■ TASK DESCRIPTION
Using the records below, quote only the span that opens with the line containing "Definition DQUOTE : ascii" and closes with the line containing "Definition repr_char (q", exactly and inclusively.

■ PROVIDED INFORMATION
═══

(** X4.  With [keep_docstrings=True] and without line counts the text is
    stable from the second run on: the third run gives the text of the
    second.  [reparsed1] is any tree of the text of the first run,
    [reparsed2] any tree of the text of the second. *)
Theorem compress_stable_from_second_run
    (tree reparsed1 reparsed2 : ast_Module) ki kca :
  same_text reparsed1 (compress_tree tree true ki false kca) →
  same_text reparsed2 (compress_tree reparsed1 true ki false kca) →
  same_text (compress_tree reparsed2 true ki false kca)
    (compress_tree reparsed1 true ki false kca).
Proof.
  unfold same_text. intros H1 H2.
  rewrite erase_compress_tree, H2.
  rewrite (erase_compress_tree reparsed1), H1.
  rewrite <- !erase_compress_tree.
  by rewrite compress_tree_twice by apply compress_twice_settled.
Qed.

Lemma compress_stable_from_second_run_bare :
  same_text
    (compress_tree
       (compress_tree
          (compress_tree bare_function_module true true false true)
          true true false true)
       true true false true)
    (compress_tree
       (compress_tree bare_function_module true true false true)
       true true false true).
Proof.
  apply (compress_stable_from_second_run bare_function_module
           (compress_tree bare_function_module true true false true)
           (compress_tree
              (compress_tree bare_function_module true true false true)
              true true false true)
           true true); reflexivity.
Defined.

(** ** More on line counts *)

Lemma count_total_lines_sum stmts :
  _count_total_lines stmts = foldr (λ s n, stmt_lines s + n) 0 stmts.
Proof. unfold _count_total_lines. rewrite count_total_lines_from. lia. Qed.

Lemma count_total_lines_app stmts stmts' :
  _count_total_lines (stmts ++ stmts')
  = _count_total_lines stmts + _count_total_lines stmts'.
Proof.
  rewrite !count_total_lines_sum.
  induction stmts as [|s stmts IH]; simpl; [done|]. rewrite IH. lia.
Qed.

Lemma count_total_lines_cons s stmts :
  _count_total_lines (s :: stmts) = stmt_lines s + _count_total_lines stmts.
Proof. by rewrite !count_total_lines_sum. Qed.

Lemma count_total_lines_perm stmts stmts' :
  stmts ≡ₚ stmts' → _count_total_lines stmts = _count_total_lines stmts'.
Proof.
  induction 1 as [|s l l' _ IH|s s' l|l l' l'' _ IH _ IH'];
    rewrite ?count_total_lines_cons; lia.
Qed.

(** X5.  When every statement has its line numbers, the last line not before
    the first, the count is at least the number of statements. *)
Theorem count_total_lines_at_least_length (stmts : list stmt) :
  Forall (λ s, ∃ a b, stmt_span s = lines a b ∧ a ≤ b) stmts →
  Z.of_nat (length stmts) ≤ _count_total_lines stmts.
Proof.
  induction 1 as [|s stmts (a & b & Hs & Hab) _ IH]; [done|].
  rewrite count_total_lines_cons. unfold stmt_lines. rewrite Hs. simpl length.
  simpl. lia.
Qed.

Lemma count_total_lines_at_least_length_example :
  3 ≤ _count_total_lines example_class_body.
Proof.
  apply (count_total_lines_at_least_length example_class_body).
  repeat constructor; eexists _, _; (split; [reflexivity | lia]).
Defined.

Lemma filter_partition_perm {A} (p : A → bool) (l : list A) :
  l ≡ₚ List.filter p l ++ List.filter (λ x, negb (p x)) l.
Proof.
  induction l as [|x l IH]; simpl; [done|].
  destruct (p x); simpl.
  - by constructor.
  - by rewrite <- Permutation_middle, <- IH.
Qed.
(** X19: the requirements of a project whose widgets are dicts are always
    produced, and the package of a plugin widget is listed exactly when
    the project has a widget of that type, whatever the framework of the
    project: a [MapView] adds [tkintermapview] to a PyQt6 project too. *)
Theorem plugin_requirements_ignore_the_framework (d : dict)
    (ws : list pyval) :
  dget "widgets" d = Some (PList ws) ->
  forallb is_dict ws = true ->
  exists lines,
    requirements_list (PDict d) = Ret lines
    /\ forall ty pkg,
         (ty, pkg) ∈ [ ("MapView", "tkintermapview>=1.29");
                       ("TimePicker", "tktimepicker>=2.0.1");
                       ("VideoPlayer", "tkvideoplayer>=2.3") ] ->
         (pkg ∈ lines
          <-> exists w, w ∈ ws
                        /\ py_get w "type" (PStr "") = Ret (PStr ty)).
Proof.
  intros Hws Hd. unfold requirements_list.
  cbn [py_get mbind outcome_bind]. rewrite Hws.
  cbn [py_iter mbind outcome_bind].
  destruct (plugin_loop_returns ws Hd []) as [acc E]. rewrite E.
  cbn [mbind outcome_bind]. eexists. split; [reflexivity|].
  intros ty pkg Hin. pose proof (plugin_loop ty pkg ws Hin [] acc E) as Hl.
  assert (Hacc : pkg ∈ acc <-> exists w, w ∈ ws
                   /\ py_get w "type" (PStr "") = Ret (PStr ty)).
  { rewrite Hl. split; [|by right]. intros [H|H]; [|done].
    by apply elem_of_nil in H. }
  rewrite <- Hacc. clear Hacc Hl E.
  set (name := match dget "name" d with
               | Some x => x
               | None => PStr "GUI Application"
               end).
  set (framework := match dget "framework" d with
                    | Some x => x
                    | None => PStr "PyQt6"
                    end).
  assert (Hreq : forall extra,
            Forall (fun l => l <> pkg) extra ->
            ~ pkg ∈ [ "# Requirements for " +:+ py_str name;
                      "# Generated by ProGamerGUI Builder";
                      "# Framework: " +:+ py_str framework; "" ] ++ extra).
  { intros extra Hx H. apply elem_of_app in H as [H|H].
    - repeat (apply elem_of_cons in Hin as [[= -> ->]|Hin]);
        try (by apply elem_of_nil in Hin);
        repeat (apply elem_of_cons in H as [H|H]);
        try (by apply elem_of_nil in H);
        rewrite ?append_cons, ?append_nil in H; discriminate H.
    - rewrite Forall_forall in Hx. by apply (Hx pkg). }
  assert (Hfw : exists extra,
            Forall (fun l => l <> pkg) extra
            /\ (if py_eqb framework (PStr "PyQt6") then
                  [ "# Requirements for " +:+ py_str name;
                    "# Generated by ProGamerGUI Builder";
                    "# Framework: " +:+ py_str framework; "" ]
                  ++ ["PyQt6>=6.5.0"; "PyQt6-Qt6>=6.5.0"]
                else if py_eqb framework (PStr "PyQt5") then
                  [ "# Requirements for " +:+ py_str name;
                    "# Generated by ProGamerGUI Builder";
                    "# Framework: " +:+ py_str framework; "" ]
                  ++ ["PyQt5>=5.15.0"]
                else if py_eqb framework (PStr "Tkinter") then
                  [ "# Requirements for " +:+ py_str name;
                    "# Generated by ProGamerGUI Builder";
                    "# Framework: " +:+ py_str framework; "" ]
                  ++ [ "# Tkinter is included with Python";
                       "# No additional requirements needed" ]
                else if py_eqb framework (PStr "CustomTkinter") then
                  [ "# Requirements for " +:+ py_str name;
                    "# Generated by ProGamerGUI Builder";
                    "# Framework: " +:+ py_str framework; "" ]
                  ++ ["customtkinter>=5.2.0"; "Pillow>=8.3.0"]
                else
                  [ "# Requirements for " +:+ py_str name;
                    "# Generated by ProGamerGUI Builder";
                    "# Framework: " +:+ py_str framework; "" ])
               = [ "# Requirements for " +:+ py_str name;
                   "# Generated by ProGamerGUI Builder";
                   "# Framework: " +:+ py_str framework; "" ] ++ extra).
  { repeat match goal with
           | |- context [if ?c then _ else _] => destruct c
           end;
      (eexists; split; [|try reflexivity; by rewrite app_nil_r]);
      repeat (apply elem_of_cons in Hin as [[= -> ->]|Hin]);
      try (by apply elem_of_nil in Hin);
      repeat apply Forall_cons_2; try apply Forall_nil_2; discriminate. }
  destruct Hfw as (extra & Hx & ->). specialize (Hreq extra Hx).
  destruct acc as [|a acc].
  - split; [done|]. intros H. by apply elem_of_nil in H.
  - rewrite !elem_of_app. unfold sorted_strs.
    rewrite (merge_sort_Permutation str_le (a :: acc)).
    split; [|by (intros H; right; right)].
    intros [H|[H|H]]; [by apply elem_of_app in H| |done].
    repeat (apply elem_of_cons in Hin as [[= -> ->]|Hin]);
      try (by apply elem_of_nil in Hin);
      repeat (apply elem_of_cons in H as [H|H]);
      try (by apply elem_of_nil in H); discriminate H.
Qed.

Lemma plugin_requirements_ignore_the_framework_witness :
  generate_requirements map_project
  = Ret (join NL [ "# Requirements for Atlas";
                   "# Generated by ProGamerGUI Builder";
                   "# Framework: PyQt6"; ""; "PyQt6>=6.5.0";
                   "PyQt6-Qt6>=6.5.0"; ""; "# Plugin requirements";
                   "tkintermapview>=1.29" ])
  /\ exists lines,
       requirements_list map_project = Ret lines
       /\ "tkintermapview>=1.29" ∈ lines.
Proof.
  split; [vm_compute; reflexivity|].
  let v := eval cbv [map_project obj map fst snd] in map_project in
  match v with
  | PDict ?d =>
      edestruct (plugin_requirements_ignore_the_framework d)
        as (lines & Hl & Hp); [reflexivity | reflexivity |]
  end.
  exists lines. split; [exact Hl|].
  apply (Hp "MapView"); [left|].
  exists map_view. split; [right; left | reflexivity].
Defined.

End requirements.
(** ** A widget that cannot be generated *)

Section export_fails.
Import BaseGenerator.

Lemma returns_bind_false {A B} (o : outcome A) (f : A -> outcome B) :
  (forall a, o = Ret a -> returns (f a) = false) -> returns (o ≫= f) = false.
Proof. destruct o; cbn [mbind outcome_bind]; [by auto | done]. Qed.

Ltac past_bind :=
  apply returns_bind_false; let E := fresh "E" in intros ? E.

═══

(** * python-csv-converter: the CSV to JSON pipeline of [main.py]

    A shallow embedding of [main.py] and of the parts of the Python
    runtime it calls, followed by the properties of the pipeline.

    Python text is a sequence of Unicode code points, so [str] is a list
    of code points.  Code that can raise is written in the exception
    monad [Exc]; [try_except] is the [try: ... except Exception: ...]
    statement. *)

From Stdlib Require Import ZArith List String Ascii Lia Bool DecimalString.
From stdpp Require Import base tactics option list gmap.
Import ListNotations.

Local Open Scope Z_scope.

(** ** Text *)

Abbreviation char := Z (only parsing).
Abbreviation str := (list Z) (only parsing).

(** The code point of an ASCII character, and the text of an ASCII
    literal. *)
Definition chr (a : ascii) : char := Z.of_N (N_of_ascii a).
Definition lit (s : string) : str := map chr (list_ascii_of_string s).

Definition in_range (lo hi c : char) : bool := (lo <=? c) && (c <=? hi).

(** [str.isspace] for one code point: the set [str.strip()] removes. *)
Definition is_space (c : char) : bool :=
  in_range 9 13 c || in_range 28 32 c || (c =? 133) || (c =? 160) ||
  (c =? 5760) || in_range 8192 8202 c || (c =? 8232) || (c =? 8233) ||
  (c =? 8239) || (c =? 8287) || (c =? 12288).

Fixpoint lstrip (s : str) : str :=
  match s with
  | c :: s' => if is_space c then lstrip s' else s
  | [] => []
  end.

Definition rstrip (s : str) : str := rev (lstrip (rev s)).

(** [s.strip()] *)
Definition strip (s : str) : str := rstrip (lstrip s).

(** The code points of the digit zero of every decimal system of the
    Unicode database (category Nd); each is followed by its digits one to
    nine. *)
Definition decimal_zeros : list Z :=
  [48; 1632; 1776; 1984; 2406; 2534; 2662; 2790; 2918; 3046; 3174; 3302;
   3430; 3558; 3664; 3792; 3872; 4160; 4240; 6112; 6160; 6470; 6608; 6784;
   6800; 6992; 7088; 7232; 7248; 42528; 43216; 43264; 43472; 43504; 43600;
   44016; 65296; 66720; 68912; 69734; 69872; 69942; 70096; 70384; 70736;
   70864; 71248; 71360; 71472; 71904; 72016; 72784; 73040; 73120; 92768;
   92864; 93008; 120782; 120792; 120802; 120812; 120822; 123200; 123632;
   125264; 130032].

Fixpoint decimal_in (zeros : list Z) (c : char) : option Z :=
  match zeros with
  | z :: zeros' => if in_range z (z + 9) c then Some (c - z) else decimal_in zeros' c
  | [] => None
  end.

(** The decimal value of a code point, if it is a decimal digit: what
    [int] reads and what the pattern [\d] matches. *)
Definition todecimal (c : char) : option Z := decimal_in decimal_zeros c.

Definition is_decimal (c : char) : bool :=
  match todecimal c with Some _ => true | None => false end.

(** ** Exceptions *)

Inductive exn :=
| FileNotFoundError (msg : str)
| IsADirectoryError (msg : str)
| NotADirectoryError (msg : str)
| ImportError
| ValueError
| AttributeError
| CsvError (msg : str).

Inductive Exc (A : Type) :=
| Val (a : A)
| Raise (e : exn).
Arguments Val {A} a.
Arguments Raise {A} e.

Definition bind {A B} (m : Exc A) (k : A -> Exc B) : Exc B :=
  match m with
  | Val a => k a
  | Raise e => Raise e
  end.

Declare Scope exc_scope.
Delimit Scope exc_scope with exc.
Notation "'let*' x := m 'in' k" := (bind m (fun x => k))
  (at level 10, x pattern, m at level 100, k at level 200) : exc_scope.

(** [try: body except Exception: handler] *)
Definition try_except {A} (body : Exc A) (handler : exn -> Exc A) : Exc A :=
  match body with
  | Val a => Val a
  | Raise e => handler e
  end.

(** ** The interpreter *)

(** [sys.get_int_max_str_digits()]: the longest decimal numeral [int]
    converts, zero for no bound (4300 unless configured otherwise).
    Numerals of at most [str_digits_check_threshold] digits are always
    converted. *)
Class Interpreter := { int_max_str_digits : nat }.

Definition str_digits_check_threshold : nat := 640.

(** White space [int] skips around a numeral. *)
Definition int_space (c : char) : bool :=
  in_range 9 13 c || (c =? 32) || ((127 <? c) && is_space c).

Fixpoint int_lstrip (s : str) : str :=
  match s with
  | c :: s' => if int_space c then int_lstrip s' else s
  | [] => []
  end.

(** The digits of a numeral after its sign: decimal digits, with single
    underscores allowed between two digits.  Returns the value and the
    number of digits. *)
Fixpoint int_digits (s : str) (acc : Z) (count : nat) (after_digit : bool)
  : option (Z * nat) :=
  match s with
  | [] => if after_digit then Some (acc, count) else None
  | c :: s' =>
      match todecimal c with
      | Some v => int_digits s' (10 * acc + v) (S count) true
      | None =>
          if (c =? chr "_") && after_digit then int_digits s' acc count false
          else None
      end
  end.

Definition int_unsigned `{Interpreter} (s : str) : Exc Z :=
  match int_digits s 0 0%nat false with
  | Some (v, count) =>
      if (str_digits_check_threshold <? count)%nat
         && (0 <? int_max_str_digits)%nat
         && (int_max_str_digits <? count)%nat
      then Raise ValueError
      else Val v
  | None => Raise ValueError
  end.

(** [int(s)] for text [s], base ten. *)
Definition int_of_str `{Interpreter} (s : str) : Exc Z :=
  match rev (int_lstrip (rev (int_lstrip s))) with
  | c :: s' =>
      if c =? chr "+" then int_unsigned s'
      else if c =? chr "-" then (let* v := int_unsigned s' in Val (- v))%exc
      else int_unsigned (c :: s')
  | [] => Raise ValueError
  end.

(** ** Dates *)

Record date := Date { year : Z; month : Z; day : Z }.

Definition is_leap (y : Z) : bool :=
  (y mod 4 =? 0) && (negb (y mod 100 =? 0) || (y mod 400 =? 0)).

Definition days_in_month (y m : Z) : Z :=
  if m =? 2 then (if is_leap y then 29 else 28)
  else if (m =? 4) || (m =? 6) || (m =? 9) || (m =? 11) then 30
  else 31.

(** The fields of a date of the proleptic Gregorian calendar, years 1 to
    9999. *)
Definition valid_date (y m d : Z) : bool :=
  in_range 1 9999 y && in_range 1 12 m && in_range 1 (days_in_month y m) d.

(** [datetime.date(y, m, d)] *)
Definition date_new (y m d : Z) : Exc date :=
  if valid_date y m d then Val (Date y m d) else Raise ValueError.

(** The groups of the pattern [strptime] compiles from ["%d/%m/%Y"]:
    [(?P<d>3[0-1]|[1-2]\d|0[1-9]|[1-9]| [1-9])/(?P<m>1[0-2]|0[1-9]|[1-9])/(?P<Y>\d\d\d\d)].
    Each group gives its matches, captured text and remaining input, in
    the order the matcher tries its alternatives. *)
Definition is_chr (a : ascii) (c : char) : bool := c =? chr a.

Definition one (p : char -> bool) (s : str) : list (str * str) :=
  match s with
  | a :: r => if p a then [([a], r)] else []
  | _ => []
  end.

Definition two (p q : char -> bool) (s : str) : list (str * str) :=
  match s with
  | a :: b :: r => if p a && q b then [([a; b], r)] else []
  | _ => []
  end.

═══

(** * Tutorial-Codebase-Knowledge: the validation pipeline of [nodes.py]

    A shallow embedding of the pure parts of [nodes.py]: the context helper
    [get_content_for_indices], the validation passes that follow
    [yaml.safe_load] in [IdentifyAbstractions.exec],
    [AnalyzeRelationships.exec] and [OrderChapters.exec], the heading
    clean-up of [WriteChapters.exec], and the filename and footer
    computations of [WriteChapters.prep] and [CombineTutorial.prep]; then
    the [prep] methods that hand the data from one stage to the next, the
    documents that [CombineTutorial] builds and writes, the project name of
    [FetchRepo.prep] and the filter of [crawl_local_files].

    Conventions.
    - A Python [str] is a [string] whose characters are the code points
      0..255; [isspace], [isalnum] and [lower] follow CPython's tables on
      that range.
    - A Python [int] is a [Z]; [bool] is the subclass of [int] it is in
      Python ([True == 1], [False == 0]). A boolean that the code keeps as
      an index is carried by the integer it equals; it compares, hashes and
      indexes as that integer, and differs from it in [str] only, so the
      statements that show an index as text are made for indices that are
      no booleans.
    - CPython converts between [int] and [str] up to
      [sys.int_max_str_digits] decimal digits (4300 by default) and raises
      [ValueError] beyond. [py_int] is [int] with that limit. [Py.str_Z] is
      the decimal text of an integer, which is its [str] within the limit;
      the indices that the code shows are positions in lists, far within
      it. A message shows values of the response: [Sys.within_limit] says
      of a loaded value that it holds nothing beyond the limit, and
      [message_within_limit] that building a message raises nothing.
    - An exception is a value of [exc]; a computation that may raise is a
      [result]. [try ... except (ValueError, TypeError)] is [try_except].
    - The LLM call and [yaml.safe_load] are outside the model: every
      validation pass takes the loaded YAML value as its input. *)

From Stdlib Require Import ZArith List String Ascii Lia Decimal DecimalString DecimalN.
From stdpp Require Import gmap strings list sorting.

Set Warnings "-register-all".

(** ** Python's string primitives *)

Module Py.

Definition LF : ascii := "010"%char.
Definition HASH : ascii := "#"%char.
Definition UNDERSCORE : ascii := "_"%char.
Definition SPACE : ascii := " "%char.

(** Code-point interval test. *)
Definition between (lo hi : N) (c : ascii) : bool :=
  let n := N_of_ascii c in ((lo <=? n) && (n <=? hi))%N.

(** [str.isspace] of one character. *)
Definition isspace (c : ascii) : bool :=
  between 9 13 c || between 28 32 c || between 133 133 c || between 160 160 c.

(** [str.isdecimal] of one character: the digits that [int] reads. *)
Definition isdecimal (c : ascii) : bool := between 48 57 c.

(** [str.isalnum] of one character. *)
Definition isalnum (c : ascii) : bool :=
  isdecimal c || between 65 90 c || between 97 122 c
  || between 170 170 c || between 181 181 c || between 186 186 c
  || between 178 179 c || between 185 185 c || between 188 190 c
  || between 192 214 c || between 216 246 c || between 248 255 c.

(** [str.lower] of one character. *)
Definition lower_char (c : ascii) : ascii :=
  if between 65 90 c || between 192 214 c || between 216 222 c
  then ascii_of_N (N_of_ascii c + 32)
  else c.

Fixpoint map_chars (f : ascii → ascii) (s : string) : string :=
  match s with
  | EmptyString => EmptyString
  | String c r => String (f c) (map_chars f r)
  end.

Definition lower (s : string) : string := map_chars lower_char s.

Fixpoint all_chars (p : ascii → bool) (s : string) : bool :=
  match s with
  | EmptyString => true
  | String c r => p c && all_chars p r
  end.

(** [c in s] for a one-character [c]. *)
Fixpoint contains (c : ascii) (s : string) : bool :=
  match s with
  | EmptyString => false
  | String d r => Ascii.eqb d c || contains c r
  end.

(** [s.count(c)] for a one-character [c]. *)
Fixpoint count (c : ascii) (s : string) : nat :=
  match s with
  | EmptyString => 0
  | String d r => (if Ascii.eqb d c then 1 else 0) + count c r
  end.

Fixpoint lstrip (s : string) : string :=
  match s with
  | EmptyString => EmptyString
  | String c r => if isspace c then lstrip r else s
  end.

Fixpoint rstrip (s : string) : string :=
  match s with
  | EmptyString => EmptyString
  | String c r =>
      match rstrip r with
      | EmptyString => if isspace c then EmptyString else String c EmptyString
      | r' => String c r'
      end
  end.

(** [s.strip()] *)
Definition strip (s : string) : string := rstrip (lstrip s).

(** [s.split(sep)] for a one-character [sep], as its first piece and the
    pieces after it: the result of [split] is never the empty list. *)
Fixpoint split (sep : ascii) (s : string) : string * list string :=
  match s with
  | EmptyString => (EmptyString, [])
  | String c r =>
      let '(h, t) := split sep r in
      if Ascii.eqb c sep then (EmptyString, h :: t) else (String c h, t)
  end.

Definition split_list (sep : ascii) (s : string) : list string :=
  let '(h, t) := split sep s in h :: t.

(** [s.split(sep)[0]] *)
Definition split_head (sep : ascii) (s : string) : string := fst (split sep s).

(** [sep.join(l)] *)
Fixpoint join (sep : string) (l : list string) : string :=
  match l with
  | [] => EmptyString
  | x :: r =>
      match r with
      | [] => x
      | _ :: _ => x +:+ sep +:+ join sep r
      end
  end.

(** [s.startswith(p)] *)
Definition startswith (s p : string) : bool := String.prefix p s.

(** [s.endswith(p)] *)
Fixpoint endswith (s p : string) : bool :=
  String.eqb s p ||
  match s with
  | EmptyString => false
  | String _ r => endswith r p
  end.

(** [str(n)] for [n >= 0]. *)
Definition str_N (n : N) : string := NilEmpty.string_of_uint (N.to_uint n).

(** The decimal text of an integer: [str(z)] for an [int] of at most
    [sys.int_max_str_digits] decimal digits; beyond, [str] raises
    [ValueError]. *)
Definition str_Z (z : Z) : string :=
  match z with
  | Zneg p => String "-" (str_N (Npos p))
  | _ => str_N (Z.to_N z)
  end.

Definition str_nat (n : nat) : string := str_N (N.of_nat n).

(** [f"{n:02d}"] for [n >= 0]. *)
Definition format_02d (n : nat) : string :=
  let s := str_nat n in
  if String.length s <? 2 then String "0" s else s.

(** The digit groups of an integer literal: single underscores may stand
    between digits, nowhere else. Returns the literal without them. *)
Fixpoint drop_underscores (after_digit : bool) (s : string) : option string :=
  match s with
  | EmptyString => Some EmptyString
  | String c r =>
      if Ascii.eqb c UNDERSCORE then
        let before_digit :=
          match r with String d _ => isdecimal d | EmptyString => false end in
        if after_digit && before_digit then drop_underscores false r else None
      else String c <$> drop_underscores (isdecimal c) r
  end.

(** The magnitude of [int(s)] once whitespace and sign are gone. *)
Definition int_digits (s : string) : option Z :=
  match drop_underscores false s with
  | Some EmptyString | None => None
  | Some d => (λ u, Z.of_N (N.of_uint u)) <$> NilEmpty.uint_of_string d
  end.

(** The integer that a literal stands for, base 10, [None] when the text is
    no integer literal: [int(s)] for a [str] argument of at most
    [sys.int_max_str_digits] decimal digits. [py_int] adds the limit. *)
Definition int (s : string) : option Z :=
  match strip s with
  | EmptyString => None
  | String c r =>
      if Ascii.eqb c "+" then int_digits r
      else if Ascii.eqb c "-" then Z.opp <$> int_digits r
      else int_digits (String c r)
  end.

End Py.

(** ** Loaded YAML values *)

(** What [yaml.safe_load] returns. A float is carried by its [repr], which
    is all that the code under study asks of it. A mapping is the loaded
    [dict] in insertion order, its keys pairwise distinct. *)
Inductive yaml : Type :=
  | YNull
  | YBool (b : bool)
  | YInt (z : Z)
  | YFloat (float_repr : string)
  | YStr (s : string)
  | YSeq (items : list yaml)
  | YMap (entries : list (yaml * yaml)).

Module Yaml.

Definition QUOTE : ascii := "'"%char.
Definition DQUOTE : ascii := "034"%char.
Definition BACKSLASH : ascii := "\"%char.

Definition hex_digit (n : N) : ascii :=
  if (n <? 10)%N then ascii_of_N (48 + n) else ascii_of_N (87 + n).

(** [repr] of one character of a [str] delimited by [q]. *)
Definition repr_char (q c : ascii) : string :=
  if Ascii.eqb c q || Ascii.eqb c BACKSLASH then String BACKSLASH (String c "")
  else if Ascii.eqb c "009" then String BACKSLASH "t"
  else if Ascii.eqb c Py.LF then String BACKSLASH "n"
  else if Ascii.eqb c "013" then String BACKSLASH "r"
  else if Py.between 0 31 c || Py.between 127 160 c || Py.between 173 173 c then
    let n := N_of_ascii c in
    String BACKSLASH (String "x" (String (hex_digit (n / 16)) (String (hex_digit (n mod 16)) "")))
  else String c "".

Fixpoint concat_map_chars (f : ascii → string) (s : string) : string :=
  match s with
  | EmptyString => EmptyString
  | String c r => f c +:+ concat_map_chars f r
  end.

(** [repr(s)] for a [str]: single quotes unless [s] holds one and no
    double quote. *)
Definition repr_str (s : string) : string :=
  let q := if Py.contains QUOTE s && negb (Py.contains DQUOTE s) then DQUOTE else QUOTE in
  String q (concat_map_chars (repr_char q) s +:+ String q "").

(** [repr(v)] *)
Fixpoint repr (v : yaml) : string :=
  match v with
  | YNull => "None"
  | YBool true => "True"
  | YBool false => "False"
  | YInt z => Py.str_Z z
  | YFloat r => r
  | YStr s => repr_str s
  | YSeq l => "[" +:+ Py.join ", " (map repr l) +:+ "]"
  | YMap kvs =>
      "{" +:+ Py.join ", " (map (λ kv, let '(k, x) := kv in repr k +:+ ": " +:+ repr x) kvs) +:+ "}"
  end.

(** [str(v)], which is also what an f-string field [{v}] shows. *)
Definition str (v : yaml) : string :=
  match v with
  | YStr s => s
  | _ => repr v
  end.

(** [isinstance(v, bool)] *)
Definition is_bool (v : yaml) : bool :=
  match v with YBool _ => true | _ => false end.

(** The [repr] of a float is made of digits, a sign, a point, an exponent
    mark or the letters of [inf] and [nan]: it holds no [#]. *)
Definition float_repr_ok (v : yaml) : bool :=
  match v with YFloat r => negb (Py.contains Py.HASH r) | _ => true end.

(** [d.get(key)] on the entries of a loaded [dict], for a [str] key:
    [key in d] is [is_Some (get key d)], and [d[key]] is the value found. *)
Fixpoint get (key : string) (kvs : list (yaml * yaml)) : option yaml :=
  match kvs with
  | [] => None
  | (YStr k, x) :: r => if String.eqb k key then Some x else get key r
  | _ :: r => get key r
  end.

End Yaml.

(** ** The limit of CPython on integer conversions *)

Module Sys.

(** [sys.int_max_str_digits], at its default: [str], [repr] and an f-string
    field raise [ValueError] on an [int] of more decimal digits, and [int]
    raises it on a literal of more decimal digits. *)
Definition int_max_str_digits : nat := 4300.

═══

■ SOLUTION BELOW
Definition DQUOTE : ascii := "034"%char.
Definition BACKSLASH : ascii := "\"%char.

Definition hex_digit (n : N) : ascii :=
  if (n <? 10)%N then ascii_of_N (48 + n) else ascii_of_N (87 + n).

(** [repr] of one character of a [str] delimited by [q]. *)
Definition repr_char (q c : ascii) : string :=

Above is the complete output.